TRY IT: Using the entries that follow, please report how many lines contain the word "restart", with no other words.

LISTED RECORDS:
Lemma newConnection_spec s :
  server_inv s -> nextConnId_ s < 2 ^ 31 - 1 ->
  let nm := connName s (nextConnId_ s) in
  ∃ s' c, newConnection s = Ok (tt, s') ∧ connections_ s !! nm = None ∧ connections_ s' = <[nm := c]> (connections_ s) ∧
    c_name c = nm ∧ c_loop c = default (baseLoop_ (threadPool_ s)) (loops_ (threadPool_ s) !! Z.to_nat (next_ (threadPool_ s))) ∧
    c_connectionCallback c = connectionCallback_ s ∧ c_messageCallback c = messageCallback_ s ∧
    c_writeCompleteCallback c = false ∧
    queued s' = queued s ++ [(c_loop c, FConnectEstablished c)] ∧
    (name_ s' = name_ s ∧ ipPort_ s' = ipPort_ s ∧ nextConnId_ s' = nextConnId_ s + 1 ∧
     baseLoop_ (threadPool_ s') = baseLoop_ (threadPool_ s)) ∧ server_inv s'.
Proof.
  intros [Hp Hl Hid Hn] Hmax nm. destruct (getNextLoop_ok _ Hp) as (l & p' & E & Hp' & Hlo & Hba & Hloop).
  assert (connections_ s !! nm = None) as Hfresh.
  { destruct (connections_ s !! nm) as [c|] eqn:X; [|done]. destruct (Hn _ _ X) as (_ & i & Hi & Hnm).
    apply connName_inj in Hnm; [lia|done|lia|lia]. }
  set (c := mkConnection nm l (connectionCallback_ s) (messageCallback_ s) false).
  eexists _, c. split.
  { unfold newConnection. rewrite (bind_Ok _ _ s l (set_pool p' s)) by (unfold zoom; by rewrite E).
    rewrite (bind_Ok _ _ (set_pool p' s) (set_pool p' s) (set_pool p' s)) by done.
    cbn [set_pool nextConnId_]. rewrite (proj2 (Z.ltb_lt _ _) Hmax). reflexivity. }
  split; [done|]. split_and!; try done. split; simpl; try done; [lia|].
  intros nm' c'. destruct (decide (nm' = nm)) as [->|Hne].
  - rewrite lookup_insert_eq. intros [= <-]. split; [done|]. exists (nextConnId_ s). split; [lia|done].
  - rewrite lookup_insert_ne by done. intros X. destruct (Hn _ _ X) as (? & i & ? & ?). split; [done|]. exists i. split; [lia|done].
Qed.

Lemma remove_inv s c : server_inv s -> server_inv (set_connections (delete (c_name c) (connections_ s)) s).
Proof.
  intros [Hp Hl Hid Hn]. split; simpl; try done. intros nm c'. rewrite lookup_delete_Some. intros [_ X]. by apply Hn.
Qed.

Lemma newConnection_id s x s' : server_inv s -> newConnection s = Ok (x, s') -> nextConnId_ s < 2 ^ 31 - 1.
Proof.
  intros Hi E. destruct (decide (nextConnId_ s < 2 ^ 31 - 1)) as [Hm|Hm]; [done|]. exfalso.
  unfold newConnection in E. destruct (getNextLoop_ok _ (si_pool _ Hi)) as (l & p' & El & _).
  rewrite (bind_Ok _ _ s l (set_pool p' s)) in E by (unfold zoom; by rewrite El).
  rewrite (bind_Ok _ _ (set_pool p' s) (set_pool p' s) (set_pool p' s)) in E by done.
  cbn [set_pool nextConnId_] in E. by rewrite (proj2 (Z.ltb_ge _ _)) in E by lia.
Qed.

Lemma server_step_inv s s' : server_inv s -> server_step s s' -> server_inv s'.
Proof.
  intros Hi Hs. destruct Hs as [s1 s1' E|c s1 s1' E|cc mc wc s1].
  - destruct (newConnection_spec s1 Hi (newConnection_id _ _ _ Hi E)) as (s2 & c & E2 & H).
    rewrite E in E2. injection E2 as <-. apply H.
  - unfold removeConnectionInLoop in E. minv E. injection Hk as <-. simpl in *. apply (remove_inv s1 c) in Hi. destruct Hi as [? ? ? Hn]. by split.
  - destruct Hi as [? ? ? Hn]. by split.
Qed.

(** C20: a server's table of connections: in every state a started server reaches, the next
    connection gets a name no connection has, so that entering it into the table
    replaces none; it is given to the next loop of the pool; and every connection of the
    table can be removed, which takes exactly its entry and hands it back to its own
    loop to be destroyed.  The write-complete callback is not passed on. *)
Theorem TcpServer_connections s0 s :
  server_inv s0 -> rtc server_step s0 s ->
  (nextConnId_ s < 2 ^ 31 - 1 ->
     let nm := connName s (nextConnId_ s) in
     ∃ s' c, newConnection s = Ok (tt, s') ∧ connections_ s !! nm = None ∧
       connections_ s' = <[nm := c]> (connections_ s) ∧ c_name c = nm ∧
       c_loop c = default (baseLoop_ (threadPool_ s)) (loops_ (threadPool_ s) !! Z.to_nat (next_ (threadPool_ s))) ∧
       c_writeCompleteCallback c = false ∧ queued s' = queued s ++ [(c_loop c, FConnectEstablished c)]) ∧
  (∀ nm c, connections_ s !! nm = Some c ->
     ∃ s', removeConnectionInLoop c s = Ok (tt, s') ∧ connections_ s' = delete nm (connections_ s) ∧
       queued s' = queued s ++ [(c_loop c, FConnectDestroyed c)]).
Proof.
  intros Hi0 Hr. assert (server_inv s) as Hi by (eapply (rtc_invariant server_step); [apply server_step_inv|done|done]).
  split.
  - intros Hm nm. destruct (newConnection_spec s Hi Hm) as (s' & c & E & Hf & Hc & Hnm & Hl & _ & _ & Hw & Hq & _).
    exists s', c. by split_and!.
  - intros nm c Hc. destruct (si_names _ Hi _ _ Hc) as [Hn _].
    exists (runInLoop (c_loop c) (FConnectDestroyed c) (set_connections (delete nm (connections_ s)) s)). split; [|done].
    unfold removeConnectionInLoop. rewrite Hn. msimp. by rewrite Hc.
Qed.

Definition sample_server : TcpServer := set_pool (mkPool 1 true 2 0 [10; 11]) (new_TcpServer 1 (bytes "127.0.0.1:9981")).

Lemma TcpServer_connections_witness :
  ∃ s' c, newConnection sample_server = Ok (tt, s') ∧ connections_ s' !! c_name c = Some c ∧ c_loop c = 10.
Proof.
  assert (server_inv sample_server) as Hi.
  { split; [split; [reflexivity|intros _; vm_compute; split; congruence]|vm_compute; congruence|vm_compute; split; congruence|].
    intros nm c Hc. simpl in Hc. by rewrite lookup_empty in Hc. }
  destruct (TcpServer_connections sample_server sample_server Hi (rtc_refl _ _)) as [H _].
  destruct H as (s' & c & E & _ & Hc & Hn & Hl & _ & _); [vm_compute; reflexivity|].
  exists s', c. split; [exact E|]. split; [|exact Hl]. rewrite Hc, Hn. apply lookup_insert_eq.
Defined.

(** * TcpClient *)

Inductive ClientFunctor := CDestroy (id : Z) | CShutdown (id : Z) | CForceClose (id : Z) | CSetCloseCallback (id : Z).

(** [connection_] is the number of the connection; [cl_functors] are the calls on it that
    are handed to the loop; [cl_writeCompleteCallback]: the user has set one. *)
Record TcpClient := mkClient {
  connector_ : Connector;
  cl_name : list byte;
  retry_ : bool;
  connect_ : bool;
  cl_nextConnId : Z;
  connection_ : option Z;
  cl_functors : list ClientFunctor;
  cl_writeCompleteCallback : bool }.

Definition new_TcpClient (connector : Connector) (nameArg : list byte) : TcpClient :=
  mkClient connector nameArg false true 1 None [] false.

Definition set_connector (c : Connector) (s : TcpClient) : TcpClient :=
  mkClient c (cl_name s) (retry_ s) (connect_ s) (cl_nextConnId s) (connection_ s) (cl_functors s) (cl_writeCompleteCallback s).
Definition set_connect (b : bool) (s : TcpClient) : TcpClient :=
  mkClient (connector_ s) (cl_name s) (retry_ s) b (cl_nextConnId s) (connection_ s) (cl_functors s) (cl_writeCompleteCallback s).
Definition enableRetry (s : TcpClient) : TcpClient :=
  mkClient (connector_ s) (cl_name s) true (connect_ s) (cl_nextConnId s) (connection_ s) (cl_functors s) (cl_writeCompleteCallback s).
Definition set_connection (c : option Z) (s : TcpClient) : TcpClient :=
  mkClient (connector_ s) (cl_name s) (retry_ s) (connect_ s) (cl_nextConnId s) c (cl_functors s) (cl_writeCompleteCallback s).
Definition queue_client (f : ClientFunctor) (s : TcpClient) : TcpClient :=
  mkClient (connector_ s) (cl_name s) (retry_ s) (connect_ s) (cl_nextConnId s) (connection_ s) (cl_functors s ++ [f]) (cl_writeCompleteCallback s).

Definition client_setWriteCompleteCallback (s : TcpClient) : TcpClient :=
  mkClient (connector_ s) (cl_name s) (retry_ s) (connect_ s) (cl_nextConnId s) (connection_ s) (cl_functors s) true.

Definition on_connector (m : M Connector unit) : M TcpClient unit := zoom connector_ set_connector m.

Definition client_connect (inLoop : bool) (savedErrno : Z) : M TcpClient unit :=
  modify (set_connect true) ;; on_connector (Connector.start inLoop savedErrno).

Definition client_disconnect : M TcpClient unit :=
  modify (set_connect false) ;;
  s ← get;
  match connection_ s with Some id => modify (queue_client (CShutdown id)) | None => mret tt end.

Definition client_stop : M TcpClient unit := modify (set_connect false) ;; on_connector Connector.stop.

(** The name of a new connection: the part after the client's is cut to 31 characters. *)
Definition client_connName (s : TcpClient) (peer : list byte) (id : Z) : list byte :=
  cl_name s ++ snprintf 32 (bytes ":" ++ peer ++ bytes "#" ++ fmt_d id).

(** [newConnection(sockfd)]: the name is the result. *)
Definition client_newConnection (peer : list byte) : M TcpClient (list byte) :=
  s ← get;
  let id := cl_nextConnId s in
  (if id <? 2 ^ 31 - 1 then mret tt else fail UB) ;;
  put (mkClient (connector_ s) (cl_name s) (retry_ s) (connect_ s) (id + 1) (Some id) (cl_functors s) (cl_writeCompleteCallback s)) ;;
  mret (client_connName s peer id).

Definition client_removeConnection (id : Z) (savedErrno : Z) : M TcpClient unit :=
  s ← get;
  assert (bool_decide (connection_ s = Some id)) ;;
  modify (set_connection None) ;;
  modify (queue_client (CDestroy id)) ;;
  when (retry_ s && connect_ s) (on_connector (Connector.restart savedErrno)).

(** [~TcpClient()]; [unique]: nobody else holds the connection. *)
Definition TcpClient_dtor (unique : bool) : M TcpClient unit :=
  s ← get;
  match connection_ s with
  | Some id => modify (queue_client (CSetCloseCallback id)) ;; when unique (modify (queue_client (CForceClose id)))
  | None => on_connector Connector.stop
  end.

(** A client that retries connects again when its connection goes down: the connector
    starts afresh, with the shortest delay. *)
Theorem TcpClient_reconnect s id e :
  connection_ s = Some id -> retry_ s = true -> connect_ s = true ->
  channel_ (connector_ s) = None -> timers (connector_ s) = [] ->
  ∃ s', client_removeConnection id e s = Ok (tt, s') ∧ connection_ s' = None ∧
    cl_functors s' = cl_functors s ++ [CDestroy id] ∧
    (state_ (connector_ s') = kConnecting ∨ timers (connector_ s') = [kInitRetryDelayMs] ∨
     state_ (connector_ s') = kDisconnected ∧ closed (connector_ s') = closed (connector_ s) ++ [created (connector_ s)]).
Proof.
  intros Hc Hr Hco Hch Ht. unfold client_removeConnection. rewrite (bind_Ok _ _ s s s) by done.
  rewrite (bind_Ok _ _ s tt s) by (rewrite Hc; by apply assert_Ok, bool_decide_eq_true).
  rewrite Hr, Hco. cbn [andb when].
  set (s1 := queue_client (CDestroy id) (set_connection None s)).
  rewrite (bind_Ok _ _ s tt (set_connection None s)), (bind_Ok _ _ _ tt s1) by done.
  unfold on_connector, zoom, restart, startInLoop, connect. msimp. cbn [s1 queue_client set_connection connector_].
  destruct (bool_decide (e ∈ [0; _; _; _]));
    [|destruct (bool_decide (e ∈ [EAGAIN; EADDRINUSE; EADDRNOTAVAIL; ECONNREFUSED; ENETUNREACH]))].
  - unfold connecting, Connector.on_channel. msimp. simpl. rewrite Hch. eexists. split; [reflexivity|]. simpl. split_and!; auto.
  - unfold retry. msimp. simpl. eexists. split; [reflexivity|]. simpl. rewrite Ht. split_and!; auto.
  - simpl. eexists. split; [reflexivity|]. simpl. split_and!; auto.
Qed.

SOLUTION TO THIS EXERCISE: 2